Girones de una bandera rota en la memoria. Encontré una metáfora perfecta de lo que nos pasa hoy. Esa bandera de más de 50 años, ultrajada en una lucha contra intereses mayores que nuestras expectativas, luce ahora renovada. ¿Quién dijo que no se puede restaurar la dignidad? Esa bandera que viaja desde Madrid es símbolo de cómo deben ser de ahora en adelante las cosas. Un intenso trabajo de restauración ha dejado la bandera restaurada. Las letras doradas que ponen “Instituto Nacional” lucen como un destello del pasado que reclama su vigencia.
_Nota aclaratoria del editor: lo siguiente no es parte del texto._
(** The answer [true] tells that the layered costmap, and with it every other
    layer, is resized to the new map; this layer is then resized by its own
    [matchSize]. *)
Definition processMap (l : StaticLayer) (v : LayeredView) (new_map : OccupancyGrid) : option (StaticLayer * bool) :=
  let size_x := width (info new_map) in
  let size_y := height (info new_map) in
  let res := f_of_s (resolution (info new_map)) in
  let ox := px (position (origin (info new_map))) in
  let oy := py (position (origin (info new_map))) in
  r ← (if negb (v_rolling v) && (geometry_differs (v_master v) size_x size_y res ox oy || negb (v_size_locked v))
       then
         m ← Costmap2D.resizeMap fresh_byte (own_map l) size_x size_y res ox oy;
         Some (set_own_map l m, true)
       else if geometry_differs (own_map l) size_x size_y res ox oy then
         m ← Costmap2D.resizeMap fresh_byte (own_map l) size_x size_y res ox oy;
         Some (set_own_map l m, false)
       else Some (l, false));
  let l := fst r in
  c ← costmap_ (own_map l);
  c ← copy_data l size_x size_y (data new_map) c;
  let l := set_own_map l (with_costmap (own_map l) (Some c)) in
  let l := set_frame l (frame_id (header new_map)) in
  let l := set_area l 0 0 (size_x_ (own_map l)) (size_y_ (own_map l)) in
  Some (set_current (set_updated l true) true, snd r).

Definition matchSize (l : StaticLayer) (v : LayeredView) : option StaticLayer :=
  if negb (v_rolling v) then
    let master := v_master v in
    m ← Costmap2D.resizeMap fresh_byte (own_map l) (size_x_ master) (size_y_ master) (resolution_ master)
          (origin_x_ master) (origin_y_ master);
    Some (set_own_map l m)
  else Some l.

Definition reset (l : StaticLayer) : StaticLayer := set_current (set_updated l true) false.

Definition incomingMap (l : StaticLayer) (v : LayeredView) (new_map : OccupancyGrid) :
    option (StaticLayer * bool) :=
  if negb (validateMsg new_map) then Some (l, false)
  else if negb (map_received_ l) then
    r ← processMap l v new_map;
    Some (set_received (fst r) true, snd r)
  else Some (set_buffer l (Some new_map), false).

(** The offsets of the update are [int32_t], its sizes [uint32_t]. *)
Definition update_ignored (l : StaticLayer) (u : OccupancyGridUpdate) : bool :=
  (up_y u <? s32 (y_ l)) || (u32 (y_ l + height_ l) <? u32 (up_y u + up_height u)) ||
  (up_x u <? s32 (x_ l)) || (u32 (x_ l + width_ l) <? u32 (up_x u + up_width u)).

Definition apply_update (l : StaticLayer) (u : OccupancyGridUpdate) (costmap : list Z) : option (list Z) :=
  st ← for_range 0 (up_height u) (fun y st =>
         let index_base := u32 (u32 (up_y u + y) * size_x_ (own_map l)) in
         for_range 0 (up_width u) (fun x '(di, costmap) =>
           let index := u32 (u32 (index_base + x) + up_x u) in
           d ← aget (up_data u) di;
           v ← interpretValue l (u8 d);
           costmap ← aset costmap index v;
           Some (u32 (di + 1), costmap)) st) (0, costmap);
  Some (snd st).

Definition incomingUpdate (l : StaticLayer) (u : OccupancyGridUpdate) : option StaticLayer :=
  if update_ignored l u then Some l
  else if negb (String.eqb (frame_id (up_header u)) (map_frame_ l)) then Some l
  else
    c ← costmap_ (own_map l);
    c ← apply_update l u c;
    Some (set_updated (set_own_map l (with_costmap (own_map l) (Some c))) true).

(** ** Updates *)

Definition updateFootprint (l : StaticLayer) (v : LayeredView) (robot_x robot_y robot_yaw : spec_float) (b : Bounds) :
    option (StaticLayer * Bounds) :=
  if negb (footprint_clearing_enabled_ l) then Some (l, b)
  else
    f ← transformFootprint cos sin robot_x robot_y robot_yaw (v_footprint v) (transformed_footprint_ l);
    b ← for_range 0 (alen f) (fun i b => p ← aget f i; Some (touch (px p) (py p) b)) b;
    Some (set_transformed l f, b).

(** The last answer is that of [processMap]. *)
Definition updateBounds (l : StaticLayer) (v : LayeredView) (robot_x robot_y robot_yaw : spec_float) (b : Bounds) :
    option (StaticLayer * Bounds * bool) :=
  if negb (map_received_ l) then Some (set_received_in_bounds l false, b, false)
  else
    let l := set_received_in_bounds l true in
    r ← match map_buffer_ l with
        | Some m => r ← processMap l v m; Some (set_buffer (fst r) None, snd r)
        | None => Some (l, false)
        end;
    let '(l, resized) := r in
    if negb (v_rolling v) && negb (has_updated_data_ l || has_extra_bounds_ (base l)) then Some (l, b, resized)
    else
      let '(cl, b) := useExtraBounds (base l) b in
      let l := set_base l cl in
      let '(wx, wy) := mapToWorld (own_map l) (x_ l) (y_ l) in
      let b := mkBounds (fmin wx (min_x b)) (fmin wy (min_y b)) (max_x b) (max_y b) in
      let '(wx, wy) := mapToWorld (own_map l) (u32 (x_ l + width_ l)) (u32 (y_ l + height_ l)) in
      let b := mkBounds (min_x b) (min_y b) (fmax wx (max_x b)) (fmax wy (max_y b)) in
      r ← updateFootprint (set_updated l false) v robot_x robot_y robot_yaw b;
      Some (r, resized).

(** The rolling case: each cell of the window takes the cost of the static map
    at the transformed centre of the cell. *)
Definition transform_costs (l : StaticLayer) (v : LayeredView)
    (tf2_transform : spec_float * spec_float -> spec_float * spec_float)
    (master_grid : Costmap2D) (min_i min_j max_i max_j : Z) : option Costmap2D :=
  for_range min_i max_i (fun i master_grid =>
    for_range min_j max_j (fun j master_grid =>
      let '(px, py) := tf2_transform (mapToWorld (v_master v) (u32 i) (u32 j)) in
      r ← worldToMap (own_map l) px py;
      match r with
      | None => Some master_grid
      | Some loc =>
          cost ← getCost (own_map l) (loc_x loc) (loc_y loc);
          if negb (use_maximum_ l) then setCost master_grid (u32 i) (u32 j) cost
          else
            old ← getCost master_grid (u32 i) (u32 j);
            setCost master_grid (u32 i) (u32 j) (Z.max cost old)
      end) master_grid) master_grid.

Definition clear_footprint (l : StaticLayer) : option StaticLayer :=
  if footprint_clearing_enabled_ l then
    r ← setConvexPolygonCost hypot (own_map l)
          ((fun p => (px p, py p)) <$> transformed_footprint_ l) FREE_SPACE;
    Some (set_own_map l (snd r))
  else Some l.

(** [inr] is an exception. *)
Definition updateCosts (l : StaticLayer) (v : LayeredView) (master_grid : Costmap2D)
    (min_i min_j max_i max_j : Z) : option (StaticLayer * Costmap2D + string) :=
  if negb (enabled_ (base l)) then Some (inl (l, master_grid))
  else if negb (map_received_in_update_bounds_ l) then Some (inl (l, master_grid))
  else
    l ← clear_footprint l;
    if negb (v_rolling v) then
      if negb (use_maximum_ l) then
        r ← updateWithTrueOverwrite (base l) master_grid min_i min_j max_i max_j;
        Some (match r with inl m => inl (set_current l true, m) | inr e => inr e end)
      else
        m ← updateWithMax (base l) master_grid min_i min_j max_i max_j;
        Some (inl (set_current l true, m))
    else
      match lookupTransform (map_frame_ l) with
      | None => Some (inl (l, master_grid))
      | Some t =>
          m ← transform_costs l v t master_grid min_i min_j max_i max_j;
          Some (inl (set_current l true, m))
      end.

(** ** Parameters *)

Inductive ParameterValue :=
| PARAMETER_BOOL (b : bool)
| PARAMETER_DOUBLE (d : spec_float)
| PARAMETER_OTHER.

(** One parameter of the callback; [name_] prefixes the names. The second
    branch on a boolean is the code's and is never reached. *)
Definition set_parameter (name : string) (l : StaticLayer) (param : string * ParameterValue) : StaticLayer :=
  let named s := String.eqb (fst param) (name ++ "." ++ s)%string in
  if named "map_subscribe_transient_local"%string || named "map_topic"%string || named "subscribe_to_updates"%string then l
  else
    match snd param with
    | PARAMETER_DOUBLE _ => l
    | PARAMETER_BOOL b =>
        if named "enabled"%string && negb (eqb (enabled_ (base l)) b) then
          let l := set_base l (set_flags (base l) (current_ (base l)) b) in
          let l := set_area l 0 0 (size_x_ (own_map l)) (size_y_ (own_map l)) in
          set_current (set_updated l true) false
        else l
    | PARAMETER_OTHER => l
    end.

Definition dynamicParametersCallback (name : string) (l : StaticLayer) (parameters : list (string * ParameterValue)) :
    StaticLayer :=
  foldl (set_parameter name) l parameters.
End static.

(** ** The value of a cell *)

(** The threshold [getParameters] enforces. *)
Definition threshold_ok (l : StaticLayer) : Prop := 0 <= lethal_threshold_ l <= 100.

Definition scaled (value threshold : Z) : option Z :=
  f_to_u8 (fmul (fdiv (f_of_Z value) (f_of_Z threshold)) (f_of_Z LETHAL_OBSTACLE)).

Definition scaled_ok (threshold value : Z) : bool :=
  match scaled value threshold with Some c => c =? 254 * value / threshold | None => false end.

(** The floating point scale is exact for every value and threshold. *)
Lemma scaled_table : forallb (fun t => forallb (scaled_ok t) (zrange 0 t)) (zrange 1 101) = true.
Proof. vm_compute. reflexivity. Qed.

Lemma scaled_exact t v : 1 <= t <= 100 -> 0 <= v < t -> scaled v t = Some (254 * v / t).
Proof.
  intros Ht Hv. pose proof scaled_table as H. rewrite forallb_forall in H.
  specialize (H t (proj1 (list_elem_of_In _ _) (proj2 (elem_of_zrange 1 101 t) ltac:(lia)))).
  rewrite forallb_forall in H.
  specialize (H v (proj1 (list_elem_of_In _ _) (proj2 (elem_of_zrange 0 t v) ltac:(lia)))).
  unfold scaled_ok in H. destruct (scaled v t); [|done]. by apply Z.eqb_eq in H as ->.
Qed.

(** The cost of an occupancy, without floating point. *)
Definition interpreted (l : StaticLayer) (value : Z) : Z :=
  if value =? unknown_cost_value_ l then if track_unknown_space_ l then NO_INFORMATION else FREE_SPACE
  else if lethal_threshold_ l <=? value then LETHAL_OBSTACLE
  else if trinary_costmap_ l then FREE_SPACE else 254 * value / lethal_threshold_ l.

Lemma interpretValue_exact l value :
  threshold_ok l -> 0 <= value -> interpretValue l value = Some (interpreted l value).
Proof.
  intros Ht Hv. unfold interpretValue, interpreted.
  destruct (value =? unknown_cost_value_ l), (track_unknown_space_ l); simpl; try done;
    destruct (Z.leb_spec (lethal_threshold_ l) value); try done;
    destruct (trinary_costmap_ l); try done; apply scaled_exact; unfold threshold_ok in Ht; lia.
Qed.

Lemma interpreted_u8 l value : threshold_ok l -> 0 <= value -> is_u8 (interpreted l value).
Proof.
  intros Ht Hv. unfold interpreted, NO_INFORMATION, FREE_SPACE, LETHAL_OBSTACLE, is_u8.
  destruct (_ =? _), (track_unknown_space_ l); try lia;
    destruct (Z.leb_spec (lethal_threshold_ l) value); try lia; destruct (trinary_costmap_ l); try lia;
    (split; [apply Z.div_pos; lia | apply Z.div_lt_upper_bound; lia]).
Qed.

Lemma interpreted_below l value :
  threshold_ok l -> 0 <= value < lethal_threshold_ l -> value <> unknown_cost_value_ l ->
  interpreted l value <= MAX_NON_OBSTACLE.
Proof.
  intros Ht Hv Hu. unfold interpreted, threshold_ok, MAX_NON_OBSTACLE, FREE_SPACE in *.
  rewrite (proj2 (Z.eqb_neq _ _) Hu), (proj2 (Z.leb_gt _ _)) by lia.
  destruct (trinary_costmap_ l); [lia|]. apply Z.lt_succ_r, Z.div_lt_upper_bound; lia.
Qed.

(** [interpretValue] is defined for every byte and every threshold the
    parameters allow, with the exact integer quotient in place of the floating
    point scale: unknown maps to unknown or free, a value at the threshold to a
    lethal cost, and a known value below it to a cost that is neither lethal
    nor inscribed, larger values giving larger costs. *)
Theorem interpretValue_scales (l : StaticLayer) (value : Z) :
  threshold_ok l -> is_u8 value ->
  interpretValue l value = Some (interpreted l value) /\ is_u8 (interpreted l value) /\
  (value <> unknown_cost_value_ l ->
     (interpreted l value = LETHAL_OBSTACLE <-> lethal_threshold_ l <= value) /\
     (value < lethal_threshold_ l -> interpreted l value <= MAX_NON_OBSTACLE) /\
     forall value', value <= value' -> value' <> unknown_cost_value_ l ->
       interpreted l value <= interpreted l value').
Proof.
  intros Ht [Hv _]. split; [by apply interpretValue_exact|]. split; [by apply interpreted_u8|].
  intros Hu. split; [|split].
  - split; [|intros Hle; unfold interpreted; by rewrite (proj2 (Z.eqb_neq _ _) Hu), (proj2 (Z.leb_le _ _) Hle)].
    intros E. destruct (Z.le_gt_cases (lethal_threshold_ l) value) as [|Hlt]; [done|].
    pose proof (interpreted_below l value Ht (conj Hv Hlt) Hu). rewrite E in *.
    unfold LETHAL_OBSTACLE, MAX_NON_OBSTACLE in *. lia.
  - intros Hlt. by apply interpreted_below.
  - intros value' Hle Hu'. unfold interpreted, threshold_ok, LETHAL_OBSTACLE, FREE_SPACE in *.
    rewrite (proj2 (Z.eqb_neq _ _) Hu), (proj2 (Z.eqb_neq _ _) Hu').
    destruct (Z.leb_spec (lethal_threshold_ l) value), (Z.leb_spec (lethal_threshold_ l) value'); try lia;
      destruct (trinary_costmap_ l); try lia.
    + apply Z.lt_le_incl, Z.div_lt_upper_bound; lia.
    + apply Z.div_le_mono; lia.
Qed.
Me sentí conmovido, me sentí parte de algo que va más allá del aquí y el ahora, que va más allá del presente o del pasado, algo que es futuro, algo que ya es de mis hijas.
Contemplé en silencio la bandera, y vi a mi gente, vi a los que se sacrificaron para que vivamos en plena disposición de nuestro territorio, vi que un trabajo concienzudo puede restaurar los girones de una bandera, de una identidad, de la dignidad de un pueblo que no se ha echado para atrás nunca. Vi mientras la volvían a tapar, cierta luz, ciertos “fulgores de gloria” que hay que cantar menos y ejercer más.
Me sequé alguna lágrima necia y silenciosa, me tragué el llanto, y recordé a mis hijas con el álbum, preguntando por los muchachos y la bandera panameña en las farolas, saltando la cerca, haciéndola ondear en la Zona. Un símbolo de unidad que ya viaja rumbo a su tierra para contar, con su sola presencia, que el trabajo que queda por hacer es duro, pero que el resultado bien vale la pena.
“Papá, ¿qué viste hoy en tu oficina?, me preguntaron las niñas”. Vi una bandera, una bandera muy especial, les dije. Vi la bandera de Panamá, una muy valiente… y entonces, comencé a contarles la gran historia de un país chiquito, como una “S” acostada, que no dejó que el más grande lo pisara y que al final le ganó. “¿Cómo David y Goliat?”, me dicen. Sí, igual, les contesto, y volví a ver en mi memoria la bandera y al pueblo que representa.
Publicado en el diario Panamá América el 4 de enero de 2014.